The review’s synthesis addresses the central question—how research conceptualizes and operationalizes continuing education on functions—by converging on three actionable domains: resource mastery, arithmetic-to-algebra transition, and formative/assessment management. Collectively, the studies show that PD anchored in tasks, representations, and student thinking (MKT-informed) enhances teachers’ capacity to design, implement, and diagnose learning around functions. Inclusion of student data in PD studies evidences transfer from teacher learning to student achievement, especially in representational fluency and definition use. Technology-centered approaches are effective when guided by instrumental orchestration and coherent didactical variables. The findings are relevant for structuring PD that explicitly targets function as a hub concept connecting multiple mathematical ideas and real-world phenomena, reinforcing the need for coherent curricular trajectories and assessment tools aligned with functional thinking.

This review compiles theoretical and methodological directions for PD on the function concept, offering a consolidated agenda: (i) design PD around tasks and didactical variables that foreground multiple representations, covariation, and modeling; (ii) intentionally scaffold the arithmetic-to-algebra transition via functional thinking and patterns; (iii) embed diagnostic assessment and collaborative reflection to align instruction with student understanding.
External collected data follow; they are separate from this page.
(* ===== verification/Scheduler.v ===== *)
(** * The scheduler loop (controller/loops/scheduler)

    [Cluster] is the control plane the scheduler talks to: an environment that answers
    every call as an arbitrary function of the history of calls made so far, the calls and
    their answers being recorded as [Event]s.  A pass ([scheduleOnce]) transforms the
    per-pass state [Pass] (snapshot, volume index, history); its theorems speak of the
    events it adds and of the snapshot it leaves. *)
From stdpp Require Import gmap strings list sorting.
From Stdlib Require Import ZArith.
From S2P Require Import Prelude Resources CoreV1 Framework Plugins.

(** ** The control plane *)
Section Cluster.
Context {HQ : Quantity}.

Inductive Event :=
| EvApplications (r : result error (list Application))
| EvNodes (r : result error (list Node))
| EvVolumes (r : result error (list PersistentVolume))
| EvAssign (namespace app node : string) (err : option error)
| EvAssignVolume (namespace pv node : string) (err : option error)
| EvCreateVolume (namespace name : string) (size : Qty) (err : option error)
| EvUpdateAppStatus (app : Application) (err : option error)
| EvNow (t : Z).

Abbreviation History := (list Event).

Record Cluster := mkCluster {
  cl_Applications : History → result error (list Application);
  cl_Nodes : History → result error (list Node);
  cl_Volumes : History → result error (list PersistentVolume);
  cl_Assign : History → string → string → string → option error;
  cl_AssignVolume : History → string → string → string → option error;
  cl_CreateVolume : History → string → string → Qty → option error;
  cl_UpdateAppStatus : History → Application → option error;
  cl_now : History → Z;
}.

(** The state of one pass; [ps_hist] is in the order of the calls. *)
Record Pass := mkPass {
  ps_snap : Snapshot;
  ps_pvs : gmap string PersistentVolume;
  ps_hist : History;
}.

Definition log_event (e : Event) (p : Pass) : Pass :=
  mkPass (ps_snap p) (ps_pvs p) (ps_hist p ++ [e]).
End Cluster.
#[global] Arguments Cluster {HQ}.
#[global] Arguments Event {HQ}.
#[global] Arguments Pass {HQ}.

Section Handle.
Context {HQ : Quantity} (cl : Cluster).

Definition zero_PV : PersistentVolume := mkPV zero_meta (mkPVSpec q_zero "" "" "" false).

Definition with_size (size : Qty) (pv : PersistentVolume) : PersistentVolume :=
  let s := pv_Spec pv in
  mkPV (pv_meta pv) (mkPVSpec size (pvs_Node s) (pvs_Mode s) (pvs_ReclaimPolicy s) (pvs_Shared s)).
Definition with_node (node : string) (pv : PersistentVolume) : PersistentVolume :=
  let s := pv_Spec pv in
  mkPV (pv_meta pv) (mkPVSpec (pvs_Size s) node (pvs_Mode s) (pvs_ReclaimPolicy s) (pvs_Shared s)).

(** [Scheduler.PV]. *)
Definition sched_PV (p : Pass) (namespace name : string) : option PersistentVolume :=
  ps_pvs p !! WorkloadID namespace name.

(** [Scheduler.CreatePV]. *)
Definition sched_CreatePV (namespace name : string) (size : Qty) (p : Pass) : Pass * option error :=
  let err := cl_CreateVolume cl (ps_hist p) namespace name size in
  let p' := log_event (EvCreateVolume namespace name size err) p in
  match err with
  | Some _ => (p', err)
  | None => (mkPass (ps_snap p') (<[WorkloadID namespace name := with_size size zero_PV]> (ps_pvs p'))
               (ps_hist p'), None)
  end.

(** [Scheduler.BindPV]. *)
Definition sched_BindPV (namespace name node : string) (p : Pass) : Pass * option error :=
  let err := cl_AssignVolume cl (ps_hist p) namespace name node in
  let p' := log_event (EvAssignVolume namespace name node err) p in
  match err with
  | Some _ => (p', err)
  | None =>
      let id := WorkloadID namespace name in
      let pv := default zero_PV (ps_pvs p' !! id) in
      (mkPass (ps_snap p') (<[id := with_node node pv]> (ps_pvs p')) (ps_hist p'), None)
  end.

(** [Scheduler.BindApp]. *)
Definition sched_BindApp (namespace name node : string) (p : Pass) : Pass * option error :=
  let err := cl_Assign cl (ps_hist p) namespace name node in
  (log_event (EvAssign namespace name node err) p, err).

Definition sched_Clock (p : Pass) : Pass * Z :=
  let t := cl_now cl (ps_hist p) in (log_event (EvNow t) p, t).

#[export] Instance sched_handle : Handle Pass := {|
  h_Snapshot := ps_snap;
  h_modify i f p := mkPass (snap_modify (ps_snap p) i f) (ps_pvs p) (ps_hist p);
  h_Clock := sched_Clock;
  h_PV := sched_PV;
  h_CreatePV := sched_CreatePV;
  h_BindPV := sched_BindPV;
  h_BindApp := sched_BindApp;
|}.

(** The scheduler keeps its side of the Handle contract. *)
#[export] Instance sched_handle_laws : HandleLaws Pass.
Proof.
  split; try done; intros; simpl in *; unfold sched_CreatePV, sched_BindPV in *; try by case_match.
  destruct (cl_CreateVolume cl _ _ _ _); [done|]. unfold sched_PV in *. simpl in *.
  destruct (decide (WorkloadID ns name = WorkloadID ns' name')) as [E|].
  - rewrite E, lookup_insert_eq in *. by simplify_eq.
  - by rewrite lookup_insert_ne in *.
Qed.
End Handle.

Section Scheduler.
Context {HQ : Quantity}.

(** ** Configuration and wiring (scheduler.go) *)
Definition Spread : string := "spread".
Definition Binpack : string := "binpack".

Record Config := mkConfig { cfg_Policy : string; cfg_Resync : Z; cfg_ReadyTimeout : Z }.

Record Scheduler := mkScheduler {
  sch_cluster : Cluster;
  sch_policy : string;
  sch_resync : Z;
  sch_readyTimeout : Z;
  sch_fw : Framework (Pass * CycleState CycleVal);
}.

Definition seconds (n : Z) : Z := n * 1000000000.

(** [Scheduler.registry]. *)
Definition registry (cl : Cluster) (policy : string) (readyTimeout : Z)
    : Registry (Pass * CycleState CycleVal) :=
  let _ := sched_handle cl in
  <[DefaultBinderName := Ok NewDefaultBinder]>
  (<[VolumeBindingName := Ok NewVolumeBinding]>
  (<[NodeResourcesFitName := Ok (NewNodeResourcesFit (bool_decide (policy = Binpack)))]>
  (<[WorkloadAffinityName := Ok NewWorkloadAffinity]>
  (<[NodeAffinityName := Ok NewNodeAffinity]>
  (<[RoutedNetworkName := Ok NewRoutedNetwork]>
  (<[RuntimeClassName := Ok NewRuntimeClass]>
  (<[NodeSchedulableName := Ok (NewNodeSchedulable readyTimeout)]>
  (<[PrioritySortName := Ok NewPrioritySort]> ∅)))))))).

(** [defaultProfile]. *)
Definition defaultProfile : Profile :=
  mkProfile
    [PrioritySortName; NodeSchedulableName; RuntimeClassName; RoutedNetworkName;
     NodeAffinityName; WorkloadAffinityName; NodeResourcesFitName; VolumeBindingName;
     DefaultBinderName]
    (<[NodeResourcesFitName := 1%Z]> (<[NodeAffinityName := 1%Z]>
      (<[WorkloadAffinityName := 1%Z]> ∅))).

(** [scheduler.New]; [None] is the panic on a framework that does not build. *)
Definition sched_New (cl : Cluster) (cfg : Config) : option Scheduler :=
  let policy := if bool_decide (cfg_Policy cfg = "") then Spread else cfg_Policy cfg in
  let resync := if (cfg_Resync cfg <=? 0)%Z then seconds 30 else cfg_Resync cfg in
  let readyTimeout := if (cfg_ReadyTimeout cfg <=? 0)%Z then seconds 45 else cfg_ReadyTimeout cfg in
  match fw_New (registry cl policy readyTimeout) defaultProfile with
  | Ok fw => Some (mkScheduler cl policy resync readyTimeout fw)
  | Err _ => None
  end.

(** ** Reporting (unschedulable.go) *)
Definition with_status (st : ApplicationStatus) (a : Application) : Application :=
  mkApplication (app_meta a) (app_Spec a) st.
Definition with_phase_message (phase message : string) (s : ApplicationStatus) : ApplicationStatus :=
  mkAppStatus (st_ObservedGeneration s) phase message (st_Address s) (st_ExitCode s)
    (st_FinishedAt s) (st_Attempts s).

Definition update_status (cl : Cluster) (a : Application) (p : Pass) : Pass :=
  log_event (EvUpdateAppStatus a (cl_UpdateAppStatus cl (ps_hist p) a)) p.

(** [Scheduler.unschedulable]. *)
Definition unschedulable (cl : Cluster) (app : Application) (message : string) (p : Pass) : Pass :=
  if bool_decide (st_Phase (app_Status app) = AppPhasePending) &&
     bool_decide (st_Message (app_Status app) = message)
  then p
  else update_status cl
         (with_status (with_phase_message AppPhasePending message (app_Status app)) app) p.

(** [Scheduler.scheduled]. *)
Definition scheduled (cl : Cluster) (app : Application) (p : Pass) : Pass :=
  if bool_decide (st_Message (app_Status app) = "") then p
  else update_status cl
         (with_status (with_phase_message (st_Phase (app_Status app)) "" (app_Status app)) app) p.

Definition filter_reason (st : Status) : string :=
  if bool_decide (Message st = "") then "filtered" else Message st.

(** [counts[reason]++] over the verdicts, taken in an iteration order of the map. *)
Definition count_reasons (verdicts : list Status) : gmap string Z :=
  foldl (λ counts st, <[filter_reason st := (default 0 (counts !! filter_reason st) + 1)%Z]> counts)
    ∅ verdicts.

(** Commonest first, then alphabetically. *)
Definition reason_less (counts : gmap string Z) (a b : string) : bool :=
  let ca := default 0%Z (counts !! a) in
  let cb := default 0%Z (counts !! b) in
  if negb (bool_decide (ca = cb)) then bool_decide (cb < ca)%Z else String.ltb a b.

(** The text for verdicts seen in one iteration order and reasons in another. *)
Definition noNodeFits_text (considered : Z) (verdicts : list Status) (reasons : list string) : string :=
  let counts := count_reasons verdicts in
  let parts := (λ r, GoStrings.itoa (default 0%Z (counts !! r)) +:+ " " +:+ r) <$>
                 sort_stable (reason_less counts) reasons in
  "0/" +:+ GoStrings.itoa considered +:+ " nodes are available: " +:+ GoStrings.join ", " parts.

(** [noNodeFits]. *)
Definition noNodeFits (considered : Z) (filtered : gmap string Status) : string :=
  if bool_decide (considered = 0%Z) then "no node is registered"
  else
    let verdicts := snd <$> map_to_list filtered in
    noNodeFits_text considered verdicts (fst <$> map_to_list (count_reasons verdicts)).

(** ** Per-pass builders (scheduler.go) *)
Definition pending (apps : list Application) : list Application :=
  List.filter (λ a, bool_decide (app_NodeName a = "")) apps.

Definition indexPVs (pvs : list PersistentVolume) : gmap string PersistentVolume :=
  foldl (λ m pv, <[PV_ID pv := pv]> m) ∅ pvs.

(** Whether [buildSnapshot] counts an application against its node. *)
Definition occupies (a : Application) : bool :=
  negb (bool_decide (app_NodeName a = "")) && negb (Finished a).

Definition alloc_of (apps : list Application) : gmap string ResourceAmounts :=
  foldl (λ m a, if occupies a
                then <[app_NodeName a := ra_Add (default ra_zero (m !! app_NodeName a)) (app_requests a)]> m
                else m) ∅ apps.

Definition placed_of (apps : list Application) : gmap string (list PlacedApp) :=
  foldl (λ m a, if occupies a
                then <[app_NodeName a := default [] (m !! app_NodeName a) ++ [PlacedFromApp a]]> m
                else m) ∅ apps.

(** [buildSnapshot]. *)
Definition buildSnapshot (nodes : list Node) (apps : list Application) : Snapshot :=
  let alloc := alloc_of apps in
  let placed := placed_of apps in
  NewSnapshot ((λ n, mkNodeInfo n (default ra_zero (alloc !! node_Name n))
                                  (default [] (placed !! node_Name n))) <$> nodes).

(** [pickBest]. *)
Definition pickBest (feasible : list NodeInfo) (scores : gmap string Z) : string :=
  fst (foldl (λ acc ni,
    let sc := default 0%Z (scores !! ni_Name ni) in
    if bool_decide (acc.1 = "") || bool_decide (acc.2 < sc)%Z then (ni_Name ni, sc) else acc)
    ("", 0%Z) feasible).

(** ** One application (scheduleApp) *)
Section Pass.
Context (s : Scheduler).
Abbreviation St := (prod Pass (CycleState CycleVal)).

(** The filter sweep over the snapshot: the feasible nodes, and why the others are not. *)
Fixpoint filter_nodes (app : Application) (nodes : list NodeInfo)
    (feasible : list NodeInfo) (filtered : gmap string Status) (x : St)
    : St * (list NodeInfo * gmap string Status) :=
  match nodes with
  | [] => (x, (feasible, filtered))
  | ni :: nodes' =>
      let '(x', st) := RunFilter (sch_fw s) app ni x in
      if IsSuccess st then filter_nodes app nodes' (feasible ++ [ni]) filtered x'
      else filter_nodes app nodes' feasible (<[ni_Name ni := st]> filtered) x'
  end.

Definition report (app : Application) (msg : string) (x : St) : St :=
  (unschedulable (sch_cluster s) app msg (fst x), snd x).

(** Choosing the node: the PostFilter nomination when nothing is feasible, otherwise
    the best score.  [Err] carries the state after reporting why the app is pending. *)
Definition select_node (app : Application) (x : St) : result St (string * St) :=
  let '(x1, (feasible, filtered)) :=
    filter_nodes app (snap_List (ps_snap (fst x))) [] ∅ x in
  match feasible with
  | [] =>
      let '(x2, (nominated, st)) := RunPostFilter (sch_fw s) app filtered x1 in
      if negb (IsSuccess st)
      then Err (report app (noNodeFits (Z.of_nat (length (snap_List (ps_snap (fst x2))))) filtered) x2)
      else Ok (nominated, x2)
  | _ =>
      let '(x2, st) := RunPreScore (sch_fw s) app feasible x1 in
      if negb (IsSuccess st) then Err (report app ("not schedulable: " +:+ Message st) x2)
      else
        let '(x3, scores) := RunScore (sch_fw s) app feasible x2 in
        match scores with
        | Err st => Err (report app ("not schedulable: " +:+ Message st) x3)
        | Ok sc => Ok (pickBest feasible sc, x3)
        end
  end.

(** Reserve, Permit, PreBind, Bind and PostBind on the chosen node, a failure after
    Reserve rolling the reservation back. *)
Definition place_on (app : Application) (node : string) (x : St) : St :=
  let fail_with st x := report app ("not placed on " +:+ node +:+ ": " +:+ Message st) x in
  let '(x1, st) := RunReserve (sch_fw s) app node x in
  if negb (IsSuccess st) then fail_with st x1
  else
    let '(x2, st) := RunPermit (sch_fw s) app node x1 in
    if negb (IsSuccess st) then fail_with st (RunUnreserve (sch_fw s) app node x2)
    else
      let '(x3, st) := RunPreBind (sch_fw s) app node x2 in
      if negb (IsSuccess st) then fail_with st (RunUnreserve (sch_fw s) app node x3)
      else
        let '(x4, st) := RunBind (sch_fw s) app node x3 in
        if negb (IsSuccess st) then fail_with st (RunUnreserve (sch_fw s) app node x4)
        else
          let x5 := RunPostBind (sch_fw s) app node x4 in
          (scheduled (sch_cluster s) app (fst x5), snd x5).

(** [Scheduler.scheduleApp]. *)
Definition scheduleApp (app : Application) (p : Pass) : Pass :=
  let '(x1, st) := RunPreFilter (sch_fw s) app (p, NewCycleState) in
  if negb (IsSuccess st) then fst (report app ("not schedulable: " +:+ Message st) x1)
  else match select_node app x1 with
       | Err x => fst x
       | Ok (node, x2) => fst (place_on app node x2)
       end.

(** The volume points of one already-placed app. *)
Definition coschedule (app : Application) (p : Pass) : Pass :=
  if bool_decide (app_NodeName app = "") then p
  else
    let '(x1, st) := RunPreFilter (sch_fw s) app (p, NewCycleState) in
    if negb (IsSuccess st) then fst x1
    else fst (fst (RunPreBind (sch_fw s) app (app_NodeName app) x1)).

(** [Scheduler.scheduleOnce]. *)
Definition scheduleOnce (p : Pass) : Pass :=
  let rapps := cl_Applications (sch_cluster s) (ps_hist p) in
  let p := log_event (EvApplications rapps) p in
  match rapps with
  | Err _ => p
  | Ok apps =>
      let rnodes := cl_Nodes (sch_cluster s) (ps_hist p) in
      let p := log_event (EvNodes rnodes) p in
      match rnodes with
      | Err _ => p
      | Ok nodes =>
          let rpvs := cl_Volumes (sch_cluster s) (ps_hist p) in
          let p := log_event (EvVolumes rpvs) p in
          match rpvs with
          | Err _ => p
          | Ok pvs =>
              let p := mkPass (buildSnapshot nodes apps) (indexPVs pvs) (ps_hist p) in
              let p := foldl (λ p a, coschedule a p) p apps in
              foldl (λ p a, scheduleApp a p) p (fw_Sort (sch_fw s) (pending apps))
          end
      end
  end.
End Pass.
End Scheduler.
#[global] Arguments Scheduler {HQ}.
The meta-synthesis provides a reference for future empirical studies to test and refine PD designs, including interdisciplinary projects and partnerships between university-based educators and school practitioners. Future research should examine scalability of PD units, long-term impacts on classroom practices and student outcomes, and context-sensitive instrumental orchestrations for technology-rich environments.

- Only journal articles were included; books and conference proceedings were excluded. - Not all possible databases were covered; reliance on Scopus, WoS, Scielo, and MathEduc may omit relevant studies elsewhere. - Time window restricted to 2009–2019 searches (conducted July 31, 2019). - Language coverage focused on Portuguese, English, and Spanish. - Some files were unavailable (Ni=12), which may bias the corpus.